**Required action:** Search the records for "that". Copy every line where it appears.

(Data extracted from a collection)
(** C5: on a store without a version (no row, or the row 0 that a new
    sqlite file gives), [build_db_pool] returns exactly when sqlite
    accepts every script as it is sent, and a run that returns has sent,
    in this order, the version query, every script of [SCHEMAS] once,
    each followed by a commit, then the stamp [SCHEMA_VERSION] and the
    close of the cursor. Whatever sqlite accepts, the scripts sent are
    the first ones of [SCHEMAS], in order and none twice. On a store
    that has the version [SCHEMA_VERSION], no script is executed and
    nothing is stamped. *)
Theorem build_db_pool_applies_schemas_once s r s' :
  build_db_pool read_schema sqlite_accepts db_name s = (r, s') →
  NoDup SCHEMAS
  ∧ (user_version_row s = None ∨ user_version_row s = Some 0%Z →
     scripts_of (new_calls s s') `prefix_of` (read_schema <$> SCHEMAS)
     ∧ (is_ok r = true
        ↔ ∀ before sql_loc rest,
            SCHEMAS = before ++ sql_loc :: rest →
            sqlite_accepts
              (calls s
               ++ PragmaUserVersion :: schema_calls read_schema before)
              (read_schema sql_loc) = true)
     ∧ (is_ok r = true →
        r = Ok (the_pool db_name)
        ∧ new_calls s s'
          = PragmaUserVersion :: schema_calls read_schema SCHEMAS
            ++ [SetUserVersion SCHEMA_VERSION; CursorClose]
        ∧ scripts_of (new_calls s s') = read_schema <$> SCHEMAS
        ∧ stamps_of (new_calls s s') = [SCHEMA_VERSION]
        ∧ user_version_row s' = Some SCHEMA_VERSION))
  ∧ (user_version_row s = Some SCHEMA_VERSION →
     r = Ok (the_pool db_name)
     ∧ new_calls s s' = [PragmaUserVersion; CursorClose]
     ∧ scripts_of (new_calls s s') = []
     ∧ stamps_of (new_calls s s') = []).
Proof.
  intros Hrun. split_and!.
  - apply (bool_decide_unpack _). by vm_compute.
  - intros Hnone.
    assert (Hrow : row_and_row0 (user_version_row s) = false)
      by (by destruct Hnone as [-> | ->]).
    destruct (build_db_pool_unstamped_run _ _ _ s r s' Hrow Hrun)
      as [Hiff Hok].
    split_and!; [|done|].
    + revert Hrun. unfold build_db_pool.
      change (user_version_row (call PragmaUserVersion s))
        with (user_version_row s).
      rewrite Hrow.
      destruct (run_schemas_prefix read_schema sqlite_accepts SCHEMAS
                  (call PragmaUserVersion s)) as (cs & Hcalls & Hpre & _).
      destruct (run_schemas read_schema sqlite_accepts SCHEMAS
                  (call PragmaUserVersion s)) as [[[]|e] s1];
        simpl in Hcalls; intros [= <- <-]; unfold new_calls; simpl;
        rewrite Hcalls, <- !app_assoc, drop_app_length.
      * rewrite !scripts_of_app. simpl. rewrite app_nil_r. exact Hpre.
      * rewrite !scripts_of_app. simpl. exact Hpre.
    + intros [-> ->]%Hok. rewrite new_calls_app.
      split_and!; [done|done| | |done].
      * exact (scripts_of_fresh_run read_schema SCHEMAS SCHEMA_VERSION).
      * change (stamps_of ([PragmaUserVersion]
                           ++ schema_calls read_schema SCHEMAS
                           ++ [SetUserVersion SCHEMA_VERSION; CursorClose])
                = [SCHEMA_VERSION]).
        unfold stamps_of. rewrite !omap_app.
        fold (stamps_of (schema_calls read_schema SCHEMAS)).
        by rewrite stamps_of_schema_calls.
  - intros Hrow.
    rewrite (build_db_pool_stamped _ _ _ s _ Hrow) in Hrun by done.
    simpl in Hrun. injection Hrun as <- <-.
    unfold new_calls. simpl. rewrite <- app_assoc.
    by rewrite drop_app_length.
Qed.

(** C6 (as amended): on a store whose version is not zero and below
    [SCHEMA_VERSION], [build_db_pool] raises after it has read the
    version: no script is executed, no version is set, the version of
    the store is what it was, and there is no pool. *)
Theorem build_db_pool_stale_aborts s v :
  user_version_row s = Some v →
  v ≠ 0%Z →
  (v < SCHEMA_VERSION)%Z →
  ∃ s',
    build_db_pool read_schema sqlite_accepts db_name s
    = (Raise (ValueError v SCHEMA_VERSION), s')
    ∧ new_calls s s' = [PragmaUserVersion]
    ∧ scripts_of (new_calls s s') = []
    ∧ stamps_of (new_calls s s') = []
    ∧ user_version_row s' = user_version_row s.
Proof.
  intros Hrow Hv Hlt. rewrite (build_db_pool_stamped _ _ _ s v Hrow Hv).
  apply Z.ltb_lt in Hlt. rewrite Hlt.
  eexists. split; [done|].
  unfold new_calls. simpl. by rewrite drop_app_length.
Qed.

(** C8: the pool that [build_db_pool] returns is made with [cp_min=1]
    and [cp_max=1]: it holds one connection, never more. *)
Theorem build_db_pool_one_connection s pool s' :
  build_db_pool read_schema sqlite_accepts db_name s = (Ok pool, s') →
  cp_min pool = 1 ∧ cp_max pool = 1.
Proof.
  unfold build_db_pool.
  destruct (row_and_row0 _).
  - destruct (_ <? _)%Z; [done|]. by intros [= <- _].
  - destruct (run_schemas _ _ _ _) as [[[]|e] s1]; [|done].
    by intros [= <- _].
Qed.

(** C9: a store whose version reads 0 is treated as a store without a
    version row: the outcome and the calls are the same, and so is the
    store left by a run that returns. The run returns exactly when sqlite
    accepts every script as it is sent, and it has then executed every
    script of [SCHEMAS], in order, and set [SCHEMA_VERSION]. *)
Theorem build_db_pool_zero_as_unstamped s :
  user_version_row s = Some 0%Z →
  let '(r0, s0) := build_db_pool read_schema sqlite_accepts db_name s in
  let '(rn, sn) := build_db_pool read_schema sqlite_accepts db_name
                    (mkStore None (calls s)) in
  r0 = rn
  ∧ calls s0 = calls sn
  ∧ (is_ok r0 = true → s0 = sn)
  ∧ (is_ok r0 = true
     ↔ ∀ before sql_loc rest,
         SCHEMAS = before ++ sql_loc :: rest →
         sqlite_accepts
           (calls s ++ PragmaUserVersion :: schema_calls read_schema before)
           (read_schema sql_loc) = true)
  ∧ (is_ok r0 = true →
     r0 = Ok (the_pool db_name)
     ∧ new_calls s s0
       = PragmaUserVersion :: schema_calls read_schema SCHEMAS
         ++ [SetUserVersion SCHEMA_VERSION; CursorClose]
     ∧ scripts_of (new_calls s s0) = read_schema <$> SCHEMAS
     ∧ stamps_of (new_calls s s0) = [SCHEMA_VERSION]
     ∧ user_version_row s0 = Some SCHEMA_VERSION).
Proof.
  intros Hrow.
  destruct (build_db_pool read_schema sqlite_accepts db_name s)
    as [r0 s0] eqn:Hrun0.
  destruct (build_db_pool read_schema sqlite_accepts db_name
                    (mkStore None (calls s))) as [rn sn] eqn:Hrunn.
  assert (Hrow0 : row_and_row0 (user_version_row s) = false)
    by (by rewrite Hrow).
  destruct (build_db_pool_unstamped_run _ _ _ s r0 s0 Hrow0 Hrun0)
    as [Hiff Hok].
  assert (Hfirst :
    r0 = rn ∧ calls s0 = calls sn ∧ (is_ok r0 = true → s0 = sn)).
  { revert Hrun0 Hrunn. unfold build_db_pool.
    change (user_version_row (call PragmaUserVersion s))
      with (user_version_row s).
    rewrite Hrow. simpl row_and_row0. cbv iota.
    destruct (run_schemas_calls read_schema sqlite_accepts SCHEMAS
                (call PragmaUserVersion s)
                (call PragmaUserVersion (mkStore None (calls s))))
      as [Hr Hc]; [done|].
    destruct (run_schemas read_schema sqlite_accepts SCHEMAS
                (call PragmaUserVersion s)) as [[[]|e0] s1],
             (run_schemas read_schema sqlite_accepts SCHEMAS
                (call PragmaUserVersion (mkStore None (calls s))))
      as [[[]|en] s2]; simpl in Hr, Hc; try done.
    - intros [= <- <-] [= <- <-].
      unfold call, set_user_version. simpl. by rewrite Hc.
    - intros [= <- <-] [= <- <-]. simpl. by injection Hr as ->. }
  destruct Hfirst as (Hr & Hc & Hs). split_and!; [done..|].
  intros [-> ->]%Hok. rewrite new_calls_app.
  split_and!; [done|done| | |done].
  - exact (scripts_of_fresh_run read_schema SCHEMAS SCHEMA_VERSION).
  - change (stamps_of ([PragmaUserVersion]
                       ++ schema_calls read_schema SCHEMAS
                       ++ [SetUserVersion SCHEMA_VERSION; CursorClose])
            = [SCHEMA_VERSION]).
    unfold stamps_of. rewrite !omap_app.
    fold (stamps_of (schema_calls read_schema SCHEMAS)).
    by rewrite stamps_of_schema_calls.
Qed.

End BootstrapClaims.

Section BootstrapSamples.

(** C2 holds on a store without a version. *)
Lemma build_db_pool_version_at_least_witness :
  ∃ v,
    user_version_row
      (build_db_pool id accept_all "hs.db" (store_with None)).2 = Some v
    ∧ (SCHEMA_VERSION ≤ v)%Z
    ∧ (row_and_row0 (user_version_row (store_with None)) = false →
       v = SCHEMA_VERSION)
    ∧ (row_and_row0 (user_version_row (store_with None)) = true →
       user_version_row (store_with None) = Some v).
Proof.
  apply (build_db_pool_version_at_least id accept_all "hs.db"
           (store_with None) (the_pool "hs.db")).
  reflexivity.
Defined.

**Exercise solution:**
(** C5: on a store without a version (no row, or the row 0 that a new
    accepts every script as it is sent, and a run that returns has sent,
    that has the version [SCHEMA_VERSION], no script is executed and
(** C8: the pool that [build_db_pool] returns is made with [cp_min=1]
    store left by a run that returns. The run returns exactly when sqlite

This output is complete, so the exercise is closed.